Guedes está deprimido e deve sair em breve do governo, avaliam aliados
Do Financial Times:
Paulo Guedes passou boa parte de seu primeiro ano como ministro das Finanças do Brasil, expondo a necessidade de reformas liberais e ajuste fiscal. Em um país atolado em dívidas e inércia, foi uma plataforma que lhe rendeu elogios internacionais. Então o coronavírus chegou.(…)
O ex-ministro estelar está sendo forçado a reconciliar sua identidade de “Chicago Boy” do livre mercado com a necessidade de uma intervenção maciça do governo. Em meio a relatos de que ele está sendo afastado dos projetos devido à sua hesitação em gastar, os analistas estão questionando quanto tempo ele permanecerá no cargo.(…)

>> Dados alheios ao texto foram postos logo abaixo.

(* ===== verification/CryptoCommon.v ===== *)
(** * CryptoCommon: byte order helpers and the streaming of the SHA family

    Models crypto/common.h (reads and writes in either byte order) and the
    members [Write], [Finalize] and [Reset] that CSHA256, CSHA1 and CRIPEMD160
    (crypto/sha256.cpp, sha1.cpp, ripemd160.cpp) have in the same form: they
    differ in the initial state, in [Transform] and in the byte order only,
    which are the parameters here.

    [bytes] is a [uint64_t]; lengths in memory are below 2^64. *)

From S2P Require Import Prelude Words.

(** ** Reads and writes *)

Definition ReadLE32 (ptr : list Z) : Z := le_decode (take 4 ptr).
Definition ReadBE32 (ptr : list Z) : Z := le_decode (rev (take 4 ptr)).
Definition WriteLE32 (x : Z) : list Z := le_encode 4 x.
Definition WriteLE64 (x : Z) : list Z := le_encode 8 x.
Definition WriteBE32 (x : Z) : list Z := rev (le_encode 4 x).
Definition WriteBE64 (x : Z) : list Z := rev (le_encode 8 x).

(** An assignment to a local [uint32_t] of a transform: kept apart from the [let]
    of Rocq so that the unrolled rounds can be followed one at a time. *)
Definition assign (e : Z) (rest : Z -> list Z) : list Z := rest e.
Notation "'wlet' x := e 'in' rest" := (assign e (fun x => rest)) (at level 10, x name, rest at level 200, only parsing).

(** ** The hasher objects *)

Record hasher := mk_hasher { s : list Z; buf : list Z; bytes : Z }.

Section streaming.
Context (Initialize : list Z) (Transform : list Z -> list Z -> list Z).
Context (write32 write64 : Z -> list Z).

(** [while (end >= data + 64)]: the state, the counter and what remains. *)
Fixpoint write_chunks (fuel : nat) (st : list Z) (n : Z) (data : list Z) : list Z * Z * list Z :=
  match fuel with
  | O => (st, n, data)
  | S fuel =>
      if (64 <=? length data)%nat
      then write_chunks fuel (Transform st (take 64 data)) (u64 (n + 64)) (drop 64 data)
      else (st, n, data)
  end.

Definition Write (h : hasher) (data : list Z) : hasher :=
  let bufsize := Z.to_nat (bytes h mod 64) in
  let '(h, data, bufsize) :=
    if negb (bufsize =? 0)%nat && (64 <=? bufsize + length data)%nat then
      let b := memcpy (buf h) bufsize (take (64 - bufsize) data) in
      (mk_hasher (Transform (s h) b) b (u64 (bytes h + Z.of_nat (64 - bufsize))), drop (64 - bufsize) data, 0%nat)
    else (h, data, bufsize) in
  let '(st, n, data) := write_chunks (length data) (s h) (bytes h) data in
  if (0 <? length data)%nat
  then mk_hasher st (memcpy (buf h) bufsize data) (u64 (n + Z.of_nat (length data)))
  else mk_hasher st (buf h) n.

Definition pad : list Z := 0x80 :: replicate 63 0.

(** The hasher after [Finalize]: the padding and the length are written. *)
Definition finalized (h : hasher) : hasher :=
  let sizedesc := write64 (u64 (bytes h ≪ 3)) in
  let h := Write h (take (Z.to_nat (1 + (119 - bytes h mod 64) mod 64)) pad) in
  Write h sizedesc.

(** The digest. *)
Definition Finalize (h : hasher) : list Z := flat_map write32 (s (finalized h)).

Definition Reset (h : hasher) : hasher := mk_hasher Initialize (buf h) 0.
End streaming.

“Não tenho dúvidas de que o ministro está sofrendo angústia porque está tomando medidas contrárias às suas convicções, sua alma”, disse Tadeu Alencar, um parlamentar do Partido Socialista Brasileiro, que se encontrou com o ministro nas últimas semanas. “Suas convicções profundas não mudaram diante da crise.”
É um sentimento ecoado por Jose Francisco Gonçalves, economista-chefe do Banco Fator, que afirma que a resposta do ministro Guedes à crise foi “lenta” e “parcial”. “Eles não têm perfil para fazer políticas expansionistas. E eles não querem. Com o evidente fracasso da política fiscal que se materializará este ano, não acho que Paulo Guedes possa cumprir esse mandato. Ele poderia sair este ano”. (…)“Eu acho que ele está um pouco deprimido. Tudo o que ele acredita está afundando”, disse um funcionário que se encontrou com o ministro recentemente.(…)
“Ele está lamentando que o Brasil esteja começando a desenvolver uma estrutura em sua organização econômica e isso não vai mais acontecer”, disse Elias Vaz, parlamentar. “Está claro que ele está deprimido que toda a sua agenda foi comprometida.”